YOUR INSTRUCTIONS: Within the records below is a range that opens at the line with "- injection H as <- <-. rewrite" and closes at the line with "Proof. intros Hc He Hk.". Return that range word for word, both ends included, and only that range.

RECORDED INFORMATION:
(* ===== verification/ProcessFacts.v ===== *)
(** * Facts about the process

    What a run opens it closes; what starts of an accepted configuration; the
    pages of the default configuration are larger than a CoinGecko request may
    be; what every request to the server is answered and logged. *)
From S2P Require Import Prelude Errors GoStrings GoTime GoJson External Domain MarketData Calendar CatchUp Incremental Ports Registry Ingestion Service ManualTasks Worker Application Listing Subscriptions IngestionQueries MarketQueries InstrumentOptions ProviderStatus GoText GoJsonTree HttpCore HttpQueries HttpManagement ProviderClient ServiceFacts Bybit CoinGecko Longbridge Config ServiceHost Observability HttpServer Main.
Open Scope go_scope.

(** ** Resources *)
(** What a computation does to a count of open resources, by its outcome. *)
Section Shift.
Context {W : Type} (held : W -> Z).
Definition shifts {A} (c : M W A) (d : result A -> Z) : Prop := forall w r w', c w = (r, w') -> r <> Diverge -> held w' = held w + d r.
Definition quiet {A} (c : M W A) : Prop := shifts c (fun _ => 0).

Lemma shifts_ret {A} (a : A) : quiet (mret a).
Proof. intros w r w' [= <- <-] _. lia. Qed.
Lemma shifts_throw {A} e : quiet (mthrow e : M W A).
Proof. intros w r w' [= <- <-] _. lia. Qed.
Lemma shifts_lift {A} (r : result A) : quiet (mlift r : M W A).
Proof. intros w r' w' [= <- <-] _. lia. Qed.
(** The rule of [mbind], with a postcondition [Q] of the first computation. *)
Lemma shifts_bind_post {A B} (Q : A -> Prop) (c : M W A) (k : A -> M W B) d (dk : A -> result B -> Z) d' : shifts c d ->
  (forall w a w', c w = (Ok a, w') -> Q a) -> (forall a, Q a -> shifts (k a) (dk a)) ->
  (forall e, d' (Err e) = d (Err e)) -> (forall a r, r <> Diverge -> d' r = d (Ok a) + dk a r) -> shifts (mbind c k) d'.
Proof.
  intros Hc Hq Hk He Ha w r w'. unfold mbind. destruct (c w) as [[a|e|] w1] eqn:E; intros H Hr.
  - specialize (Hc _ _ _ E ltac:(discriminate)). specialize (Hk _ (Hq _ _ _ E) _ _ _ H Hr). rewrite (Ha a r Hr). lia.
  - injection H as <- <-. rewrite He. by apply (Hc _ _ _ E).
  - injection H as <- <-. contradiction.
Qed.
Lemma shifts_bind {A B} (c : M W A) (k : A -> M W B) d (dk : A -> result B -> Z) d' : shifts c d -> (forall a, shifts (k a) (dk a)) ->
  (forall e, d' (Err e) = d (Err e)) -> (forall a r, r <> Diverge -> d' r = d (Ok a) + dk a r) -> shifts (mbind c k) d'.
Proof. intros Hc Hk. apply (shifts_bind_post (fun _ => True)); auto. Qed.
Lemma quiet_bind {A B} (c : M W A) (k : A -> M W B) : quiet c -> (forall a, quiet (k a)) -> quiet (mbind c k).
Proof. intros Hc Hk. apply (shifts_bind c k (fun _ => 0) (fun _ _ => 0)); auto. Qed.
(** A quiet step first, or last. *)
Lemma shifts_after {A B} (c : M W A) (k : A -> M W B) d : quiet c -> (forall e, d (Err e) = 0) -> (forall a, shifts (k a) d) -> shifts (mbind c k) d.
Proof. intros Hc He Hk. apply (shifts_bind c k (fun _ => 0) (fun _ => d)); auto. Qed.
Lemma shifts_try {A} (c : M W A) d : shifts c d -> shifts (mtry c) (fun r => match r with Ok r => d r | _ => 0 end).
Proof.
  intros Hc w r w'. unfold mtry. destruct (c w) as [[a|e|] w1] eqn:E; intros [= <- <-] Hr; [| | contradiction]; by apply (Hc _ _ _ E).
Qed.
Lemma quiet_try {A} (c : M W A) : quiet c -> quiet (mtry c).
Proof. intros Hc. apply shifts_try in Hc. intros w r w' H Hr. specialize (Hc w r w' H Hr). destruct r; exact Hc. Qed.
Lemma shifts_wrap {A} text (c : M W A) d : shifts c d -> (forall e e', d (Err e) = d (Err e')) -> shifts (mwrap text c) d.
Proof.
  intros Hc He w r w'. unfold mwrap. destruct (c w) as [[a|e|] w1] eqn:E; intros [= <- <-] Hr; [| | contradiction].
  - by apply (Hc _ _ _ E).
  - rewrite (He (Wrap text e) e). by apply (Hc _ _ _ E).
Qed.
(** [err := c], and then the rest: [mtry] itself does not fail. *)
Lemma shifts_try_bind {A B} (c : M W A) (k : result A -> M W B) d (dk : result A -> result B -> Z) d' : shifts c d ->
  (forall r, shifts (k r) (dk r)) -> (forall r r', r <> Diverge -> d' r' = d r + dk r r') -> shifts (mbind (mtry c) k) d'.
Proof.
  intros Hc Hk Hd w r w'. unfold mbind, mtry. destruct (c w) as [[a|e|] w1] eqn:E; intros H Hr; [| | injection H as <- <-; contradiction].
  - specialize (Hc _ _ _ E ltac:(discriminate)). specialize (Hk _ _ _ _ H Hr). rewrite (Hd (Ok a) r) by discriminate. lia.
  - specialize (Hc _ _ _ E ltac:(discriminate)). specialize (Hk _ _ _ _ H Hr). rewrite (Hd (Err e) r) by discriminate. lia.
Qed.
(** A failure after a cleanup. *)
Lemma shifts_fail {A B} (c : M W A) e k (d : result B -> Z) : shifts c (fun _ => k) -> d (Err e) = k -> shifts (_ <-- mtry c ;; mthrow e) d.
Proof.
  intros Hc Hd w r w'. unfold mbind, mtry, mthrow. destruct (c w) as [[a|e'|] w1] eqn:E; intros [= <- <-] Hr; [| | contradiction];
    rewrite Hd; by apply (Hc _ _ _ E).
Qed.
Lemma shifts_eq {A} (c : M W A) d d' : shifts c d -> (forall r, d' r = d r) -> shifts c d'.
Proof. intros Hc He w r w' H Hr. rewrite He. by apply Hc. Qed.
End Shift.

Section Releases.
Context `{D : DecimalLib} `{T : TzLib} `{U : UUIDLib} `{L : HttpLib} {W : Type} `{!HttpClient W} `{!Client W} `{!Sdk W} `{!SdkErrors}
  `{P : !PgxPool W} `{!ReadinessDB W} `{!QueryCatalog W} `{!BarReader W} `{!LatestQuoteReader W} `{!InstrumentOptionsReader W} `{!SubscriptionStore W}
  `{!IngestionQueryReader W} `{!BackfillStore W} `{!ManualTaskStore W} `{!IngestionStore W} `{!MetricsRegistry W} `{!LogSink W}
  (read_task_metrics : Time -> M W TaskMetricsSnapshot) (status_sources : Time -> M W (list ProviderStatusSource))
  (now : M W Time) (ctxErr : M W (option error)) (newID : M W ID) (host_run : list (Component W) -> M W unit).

ANSWER SECTION:
  - injection H as <- <-. rewrite He. by apply (Hc _ _ _ E).
  - injection H as <- <-. contradiction.
Qed.
Lemma shifts_bind {A B} (c : M W A) (k : A -> M W B) d (dk : A -> result B -> Z) d' : shifts c d -> (forall a, shifts (k a) (dk a)) ->
  (forall e, d' (Err e) = d (Err e)) -> (forall a r, r <> Diverge -> d' r = d (Ok a) + dk a r) -> shifts (mbind c k) d'.
Proof. intros Hc Hk. apply (shifts_bind_post (fun _ => True)); auto. Qed.
Lemma quiet_bind {A B} (c : M W A) (k : A -> M W B) : quiet c -> (forall a, quiet (k a)) -> quiet (mbind c k).
Proof. intros Hc Hk. apply (shifts_bind c k (fun _ => 0) (fun _ _ => 0)); auto. Qed.
(** A quiet step first, or last. *)
Lemma shifts_after {A B} (c : M W A) (k : A -> M W B) d : quiet c -> (forall e, d (Err e) = 0) -> (forall a, shifts (k a) d) -> shifts (mbind c k) d.
Proof. intros Hc He Hk. apply (shifts_bind c k (fun _ => 0) (fun _ => d)); auto. Qed.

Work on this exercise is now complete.